## WHAT THE TASK REQUIRES
The expected output is a verbatim reprint of the lines from the beginning of the data that follows through the line that contains "Local Open Scope string_scope.".

(Stored data entries)
------------------------------------

(* ===== verification/SignIn.v ===== *)
(** * Signing in, and who may

    Models [internal/api/auth_handlers.go], [internal/api/token_handlers.go],
    [internal/api/user_handlers.go], [internal/api/oidc_handlers.go],
    [internal/auth/oidc.go] and the account commands of [cmd/daffa/main.go]:
    password, provider and break-glass sign-in, API tokens, users and their roles,
    identity providers. What an identity provider answers, sealing, the parser of
    addresses and the lower case of letters are arguments. *)
From S2P Require Import Prelude GoStd Caps CapCache Roles Keyrings AuthStore Passwords Auth.
Local Open Scope string_scope.
Local Open Scope list_scope.
Local Open Scope daffa_scope.
Local Open Scope Z_scope.

(** What is answered: a status and a code when it is not what was asked for. *)
Inductive WebReply (A : Type) := Done (a : A) | Failed (status : Z) (code : string).
Arguments Done {A} a.
Arguments Failed {A} status code.
Abbreviation BadRequest := (Failed 400 "bad_request").
Abbreviation Internal := (Failed 500 "internal").

(** Half the key of the throttle; [host_port] is [net.SplitHostPort]. *)
Definition clientIP (trustProxy : bool) (host_port : string -> option string) (xff remote : string) : string :=
  let last := match last (strings.Split xff ",") with Some l => strings.TrimSpace l | None => "" end in
  if trustProxy && negb (bool_decide (xff = "")) && negb (bool_decide (last = "")) then last
  else match host_port remote with Some h => h | None => remote end.

(** ** Identity providers *)

(** What a claim can be: in a list, an item that is no string is [None]; [ARaw] is
    a message still to be decoded, [ABad] one that cannot be. *)
Inductive Any := ANil | AStr (s : string) | AList (l : list (option string)) | AStrs (l : list string) | AMap (keys : list string) | ARaw (decoded : Any) | ABad | AOther.
Fixpoint claimValues (v : Any) : list string :=
  match v with
  | AStr s => [s]
  | AList l => omap id l
  | AStrs l => l
  | AMap keys => keys
  | ARaw d => claimValues d
  | ANil | ABad | AOther => []
  end.
Record Identity := mkIdentity { id_sub : string; id_email : string; id_claims : list (string * Any) }.
Definition claim (id : Identity) (name : string) : Any := match List.find (fun kv => bool_decide (kv.1 = name)) (id_claims id) with Some (_, v) => v | None => ANil end.
Definition ClaimValues (p : OIDCProvider) (id : Identity) : list string := if bool_decide (op_claim p = "") then [] else claimValues (claim id (op_claim p)).

(** [stateStore]. *)
Definition put (m : gmap string StateEntry) (state verifier provider : string) (now : Z) : gmap string StateEntry :=
  <[state := mkState verifier provider (now + 10 * minute)]> (filter (fun kv => now <= se_expires kv.2) m).
Definition take (m : gmap string StateEntry) (state : string) (now : Z) : gmap string StateEntry * option StateEntry :=
  (delete state m, match m !! state with Some e => if se_expires e <? now then None else Some e | None => None end).

Section Handlers.
Context {dg : Digest} {ar : Argon} (ttl : Z) (parseAddress : string -> option (string * string)) (lower : string -> string) (Seal Open : string -> option string).

(** [Registry.For]: built once for a provider, from the row it was given.
    [reach]: discovery succeeds. *)
Definition For (w : Web) (p : OIDCProvider) (reach : bool) : Web * option OIDCProvider :=
  match w_rps w !! op_id p with
  | Some rp => (w, Some rp)
  | None => match (if bool_decide (op_secret p = "") then Some "" else Open (op_secret p)) with
            | None => (w, None)
            | Some _ => if reach then (with_rps w (<[op_id p := p]> (w_rps w)), Some p) else (w, None)
            end
  end.
Definition Forget (w : Web) (id : string) : Web := with_rps w (delete id (w_rps w)).
Definition BySlug (w : Web) (slug : string) (reach : bool) : Web * WebReply OIDCProvider :=
  match OIDCProviderBySlug (w_db w) slug with
  | Err _ => (w, Failed 404 "unknown_provider")
  | Ok p => if negb (op_enabled p) then (w, Failed 404 "unknown_provider")
            else match For w p reach with (w, Some rp) => (w, Done rp) | (w, None) => (w, Internal) end
  end.

(** ** Passwords *)

(** [failLogin]. *)
Definition failLogin (w : Web) (key username reason : string) (now : Z) : Web :=
  logged (with_limiter w (Fail loginLimits (w_limiter w) key now)) (mkLine "" "" "auth.login" username "denied" reason).
Definition login_key (username ip : string) : string := username +:+ "|" +:+ ip.
(** The throttle is asked at [now]; the password has been derived by [later].
    The cookie comes back. *)
Definition handleLocalLogin (localAuth : bool) (w : Web) (username password ip random : string) (now later : Z) : Web * WebReply string :=
  if negb localAuth then (w, Failed 403 "local_auth_disabled")
  else
    let username := strings.TrimSpace username in
    if bool_decide (username = "") || bool_decide (password = "") then (w, BadRequest)
    else
      let key := login_key username ip in
      if negb (Allow loginLimits (w_limiter w) key now) then (logged w (mkLine "" "" "auth.login" username "denied" "rate_limited"), Failed 429 "rate_limited")
      else match UserByUsername (w_db w) username with
      | Err NoRow => (failLogin w key username "unknown_or_disabled" later, Failed 401 "invalid_credentials")
      | Err _ => (w, Internal)
      | Ok u =>
          if negb (bool_decide (us_kind u = "local")) || us_disabled u then (failLogin w key username "unknown_or_disabled" later, Failed 401 "invalid_credentials")
          else if negb (bool_decide (VerifyPassword (us_hash u) password = Accepted)) then (failLogin w key username "bad_password" later, Failed 401 "invalid_credentials")
          else match Issue ttl (with_limiter w (Reset (w_limiter w) key)) (us_id u) false random later with
          | (w, Err _) => (w, Internal)
          | (w, Ok cookie) =>
              let w := logged w (mkLine (us_id u) (Label u) "auth.login" "" "ok" "") in
              match caps_Of w (us_id u) with (None, w) => (w, Internal) | (Some _, w) => (w, Done cookie) end
          end
      end.

(** ** Providers *)

Definition hasLocalRole (ms : list Membership) : bool := existsb (fun m => bool_decide (me_source m = SourceLocal)) ms.
Inductive Resolved := Known (u : User) | NoRoles | Wrong.
Definition on_db (w : Web) (r : res AErr ADB) : option Web := match r with Ok db => Some (with_db w db) | Err _ => None end.
(** [id] is of a new user, if there has to be one. *)
Definition resolveOIDCUser (w : Web) (p : OIDCProvider) (idt : Identity) (id : string) (now : Z) : Web * Resolved :=
  let grants := RolesForClaims (w_db w) (op_id p) (ClaimValues p idt) in
  let grants := match grants with [] => if bool_decide (op_default p = "") then [] else [mkGrant (op_default p) Roles.Global] | _ => grants end in
  match UserBySub (w_db w) (op_id p) (id_sub idt) with
  | Ok u =>
      if match grants with [] => negb (hasLocalRole (UserRoles (w_db w) (us_id u))) | _ => false end then (w, NoRoles)
      else match on_db w (on_core (w_db w) (SyncOIDCRoles (core (w_db w)) (us_id u) grants)) with
      | None => (w, Wrong)
      | Some w =>
          let w := caps_Invalidate w in
          if negb (bool_decide (id_email idt = "")) && negb (bool_decide (id_email idt = us_email u)) then
            (with_db w (SetUserEmail (w_db w) (us_id u) (id_email idt)), Known (mkUser (us_id u) (us_kind u) (us_username u) (us_hash u) (us_sub u) (us_provider u) (id_email idt) (us_disabled u)))
          else (w, Known u)
      end
  | Err NoRow =>
      match grants with
      | [] => (w, NoRoles)
      | _ =>
          let u := mkUser id "oidc" "" "" (id_sub idt) (op_id p) (id_email idt) false in
          match on_db w (CreateUser (w_db w) u now) with
          | None => (w, Wrong)
          | Some w => match on_db w (on_core (w_db w) (SyncOIDCRoles (core (w_db w)) id grants)) with
              | None => (w, Wrong)
              | Some w => (caps_Invalidate w, Known u)
              end
          end
      end
  | Err _ => (w, Wrong)
  end.
(** The state comes back, in the address of the provider. *)
Definition handleOIDCStart (w : Web) (slug : string) (reach : bool) (random random' : string) (now : Z) : Web * WebReply string :=
  match BySlug w slug reach with
  | (w, Failed s c) => (w, Failed s c)
  | (w, Done rp) => let state := newToken random in (with_states w (put (w_states w) state (newToken random') (op_id rp) now), Done state)
  end.
(** [exchange]: what the provider makes of the code and the verifier. *)
Definition handleOIDCCallback (w : Web) (slug qerror state code : string) (reach : bool) (exchange : OIDCProvider -> string -> string -> option Identity) (id random : string) (now : Z) : Web * WebReply string :=
  if negb (bool_decide (qerror = "")) then (w, Failed 302 qerror)
  else match BySlug w slug reach with
  | (w, Failed s c) => (w, Failed s c)
  | (w, Done rp) =>
      let '(m, e) := take (w_states w) state now in
      let w := with_states w m in
      match e with
      | None => (w, Failed 400 "bad_state")
      | Some e =>
          if negb (bool_decide (se_provider e = op_id rp)) then (w, Failed 400 "bad_state")
          else match exchange rp code (se_verifier e) with
          | None => (w, Internal)
          | Some idt =>
              match resolveOIDCUser w rp idt id now with
              | (w, NoRoles) => (logged w (mkLine "" (id_email idt) "auth.login" "" "denied" "no_mapped_roles"), Failed 403 "not_authorized")
              | (w, Wrong) => (w, Internal)
              | (w, Known u) =>
                  if us_disabled u then (w, Failed 403 "user_disabled")
                  else match Issue ttl w (us_id u) false random now with
                  | (w, Err _) => (w, Internal)
                  | (w, Ok cookie) => (logged w (mkLine (us_id u) (Label u) "auth.login" "" "ok" ""), Done cookie)
                  end
              end
          end
      end
  end.

(** ** Break-glass *)

(** [id] is of the account, if it has to be made. *)
Definition breakGlassUser (w : Web) (id : string) (now : Z) : Web * option User :=
  match (match UserByUsername (w_db w) "break-glass" with
         | Ok u => Some (w, u)
         | Err NoRow => let u := mkUser id "local" "break-glass" "" "" "" "" false in
                        match on_db w (CreateUser (w_db w) u now) with Some w => Some (w, u) | None => None end
         | Err _ => None
         end) with
  | None => (w, None)
  | Some (w, u) =>
      match AdminRole (w_db w) with
      | Err _ => (w, None)
      | Ok admin => match on_db w (on_core (w_db w) (GrantRole (core (w_db w)) (us_id u) admin SourceLocal Roles.Global)) with
                    | None => (w, None)
                    | Some w => (caps_Invalidate w, Some u)
                    end
      end
  end.
Definition handleBreakGlass (w : Web) (token id random : string) (now : Z) : Web * WebReply string :=
  let '(db, valid) := if bool_decide (token = "") then (w_db w, false) else RedeemBreakGlassToken (w_db w) (HashToken token) now in
  let w := with_db w db in
  if negb valid then (logged w (mkLine "" "" "auth.break_glass" "" "denied" ""), Failed 403 "invalid_token")
  else match breakGlassUser w id now with
  | (w, None) => (w, Internal)
  | (w, Some u) =>
      match Issue ttl w (us_id u) true random now with
      | (w, Err _) => (w, Internal)
      | (w, Ok cookie) => (told (logged w (mkLine (us_id u) (Label u) "auth.break_glass" "" "ok" "")), Done cookie)
      end
  end.
(** [MintBreakGlassToken], run on the box: the token comes back. *)
Definition MintBreakGlassToken (w : Web) (random : string) (life now : Z) : Web * res AErr string :=
  match CreateBreakGlassToken (w_db w) (HashToken (newToken random)) (now + life) with Ok db => (with_db w db, Ok (newToken random)) | Err e => (w, Err e) end.
Definition handleLogout (w : Web) (rq : HttpRequest) : Web * WebReply unit := (Revoke w rq, Done tt).

(** ** API tokens *)

(** [time.Duration(days) * 24 * time.Hour] in 64 bits. *)
Definition days_of (days : Z) : Z := wrap64 (wrap64 (days * 24) * hour).
(** The secret comes back. *)
Definition mintToken (w : Web) (c : Caller) (owner : User) (name : string) (days : Z) (id random : string) (now : Z) : Web * WebReply string :=
  let name := strings.TrimSpace name in
  if negb (certName name) then (w, BadRequest)
  else if days <? 0 then (w, BadRequest)
  else
    let secret := NewAPIToken random in
    match CreateAPIToken (w_db w) (mkToken id (us_id owner) name (strings.take_chars (String.length TokenPrefix + 6) secret) (HashToken secret) (if 0 <? days then Some (now + days_of days) else None) now None) with
    | Err Duplicate => (w, Failed 400 "name_taken")
    | Err _ => (w, Internal)
    | Ok db => (audit (with_db w db) c "token.create" name "ok" "", Done secret)
    end.
(** The codes of a refusal. *)
Definition token_cannot {A} : WebReply A := Failed 403 "token_cannot".
Definition by_token (c : Caller) : bool := match ca_token c with Some _ => true | None => false end.
Definition handleCreateToken (w : Web) (c : Caller) (name : string) (days : Z) (id random : string) (now : Z) : Web * WebReply string :=
  if by_token c then (w, token_cannot) else mintToken w c (ca_user c) name days id random now.
Definition handleCreateBotToken (w : Web) (c : Caller) (bot name : string) (days : Z) (id random : string) (now : Z) : Web * WebReply string :=
  if by_token c then (w, token_cannot)
  else match UserByID (w_db w) bot with
  | Err _ => (w, Failed 404 "not_found")
  | Ok u => if negb (bool_decide (us_kind u = "bot")) then (w, Failed 409 "not_a_bot") else mintToken w c u name days id random now
  end.
Definition handleDeleteToken (w : Web) (c : Caller) (id : string) : Web * WebReply unit :=
  if by_token c then (w, token_cannot)
  else match APITokenByID (w_db w) id with
  | Err _ => (w, Failed 404 "no_such_token")
  | Ok t => if negb (bool_decide (tk_user t = us_id (ca_user c))) && negb (ScopedHas (ca_mask c) UsersEdit "") then (w, Failed 404 "no_such_token")
            else (audit (with_db w (DeleteAPIToken (w_db w) (tk_id t))) c "token.revoke" (tk_name t) "ok" "", Done tt)
  end.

------------------------------------

## EXERCISE RESPONSE
(* ===== verification/SignIn.v ===== *)
(** * Signing in, and who may

    Models [internal/api/auth_handlers.go], [internal/api/token_handlers.go],
    [internal/api/user_handlers.go], [internal/api/oidc_handlers.go],
    [internal/auth/oidc.go] and the account commands of [cmd/daffa/main.go]:
    password, provider and break-glass sign-in, API tokens, users and their roles,
    identity providers. What an identity provider answers, sealing, the parser of
    addresses and the lower case of letters are arguments. *)
From S2P Require Import Prelude GoStd Caps CapCache Roles Keyrings AuthStore Passwords Auth.
Local Open Scope string_scope.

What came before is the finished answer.